Coloca bien tus Calas

De una buena colocación depende la salud de tus rodillas.

La colocación de las calas es un aspecto muy importante para evitar lesiones en las rodillas u otras dolencias musculares a lo largo de toda la pierna. No es algo difícil de hacer, sólo hay que seguir unos sencillos pasos para conseguir todos los beneficios de unos pedales automáticos sin arriesgar nuestra salud.

Lo primero es localizar la segunda articulación del dedo gordo del pie. Es justo la más sobresaliente, donde aparecen los clásicos “callos”. Quédate con este punto.

Ponte la zapatilla y marca en el exterior con un rotulador, sobre la articulación anterior.
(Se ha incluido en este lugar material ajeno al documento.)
Lemma length_unpack data : length (unpack data) = (8 * length data)%nat.
Proof.
  induction data as [|b data IH]; [done|].
  unfold unpack in *. cbn [mbind list_bind]. rewrite length_app, IH. unfold byte_bits.
  rewrite length_to_bits. cbn [length]. lia.
Qed.

Lemma length_stream br : length (stream br) = bits_left br.
Proof. unfold stream, bits_left. by rewrite length_app, length_to_bits, length_unpack, length_drop. Qed.

Lemma unpack_app a b : unpack (a ++ b) = unpack a ++ unpack b.
Proof. apply bind_app. Qed.

Lemma new_ok data : bytes_ok data → reader_ok (new data).
Proof. intros H. split; cbn; [done|lia..]. Qed.

Lemma stream_new data : stream (new data) = unpack data.
Proof. done. Qed.

Lemma unpack_drop data i b :
  data !! i = Some b → unpack (drop i data) = byte_bits b ++ unpack (drop (S i) data).
Proof. intros H. by rewrite (drop_S _ b) by done. Qed.

(** Filling the buffer moves bits from the input to the buffer. *)
Lemma refill_spec fuel n br :
  bytes_ok (src br) → (pos br ≤ length (src br))%nat → 0 ≤ n ≤ 24 →
  0 ≤ bits br → 0 ≤ buf br < 2 ^ bits br →
  (0 < fuel)%nat → n - bits br < Z.of_nat fuel → bits br < n + 8 →
  match refill fuel n br with
  | (Ok _, br') =>
      src br' = src br ∧ (pos br' ≤ length (src br))%nat ∧ n ≤ bits br' < n + 8
      ∧ 0 ≤ buf br' < 2 ^ bits br' ∧ stream br' = stream br
  | (Err e, br') => e = Error Truncated ∧ (length (stream br) < Z.to_nat n)%nat
  end.
Proof.
  revert br. induction fuel as [|fuel IH]; intros br Hs Hp Hn Hb Hbuf Hf0 Hf Hlt; [lia|].
  cbn [refill]. destruct (Z.ltb_spec (bits br) n); [|repeat split; try done; lia].
  destruct (src br !! pos br) as [b|] eqn:E.
  2:{ apply lookup_ge_None in E. split; [done|]. rewrite length_stream. unfold bits_left. lia. }
  pose proof (lookup_lt_Some _ _ _ E) as Hlen.
  assert (Hb8 : 0 ≤ b < 2 ^ 8) by (eapply (Forall_lookup_1 _ _ _ _ Hs E)).
  assert (Hp24 : 2 ^ bits br ≤ 2 ^ 24) by (apply Z.pow_le_mono_r; lia).
  assert (E' : Z.lor (buf br) (wrap 32 (Z.shiftl b (bits br))) = buf br + 2 ^ bits br * b).
  { rewrite Z.shiftl_mul_pow2 by lia. change (2 ^ 8) with 256 in Hb8.
    rewrite wrap_id by (unfold uN; nia). rewrite lor_disjoint by lia. lia. }
  rewrite E'.
  assert (Hpow : 2 ^ (bits br + 8) = 2 ^ bits br * 256) by (by rewrite Z.pow_add_r by lia).
  change (2 ^ 8) with 256 in Hb8.
  set (br1 := mkBitReader _ _ _ _).
  assert (Hst : stream br1 = stream br).
  { unfold stream, br1; cbn [src pos buf bits]. rewrite (unpack_drop _ (pos br) b) by done.
    rewrite app_assoc. f_equal.
    replace (Z.to_nat (bits br + 8)) with (Z.to_nat (bits br) + 8)%nat by lia.
    rewrite to_bits_app, Z2Nat.id, (Z.mul_comm (2 ^ _) b), Z.div_add, Z.div_small, Z.add_0_l by lia.
    f_equal. rewrite (Z.mul_comm b). rewrite <- (Z2Nat.id (bits br)) at 2 by lia. apply to_bits_add. }
  specialize (IH br1). cbn in IH. rewrite <- Hst. apply IH; try done; try lia; nia.
Qed.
Coloca las calas y antes de apretar alíneala con los canales de la suela (lo normal es que estas aberturas se encuentren sobre el eje de simetría de la suela). Ahora alinea los tornillos con la marca del rotulador y apriétalos.

Comprueba que al encajar la cala, la segunda articulación del dedo gordo del pie recae directamente sobre el eje del pedal. Algunos corredores de Rally prefieren adelantar ligeramente la cala para hacer más palanca, a costa de una mayor exigencia muscular.

Aseguráte también de que el pie queda paralelo a la bici.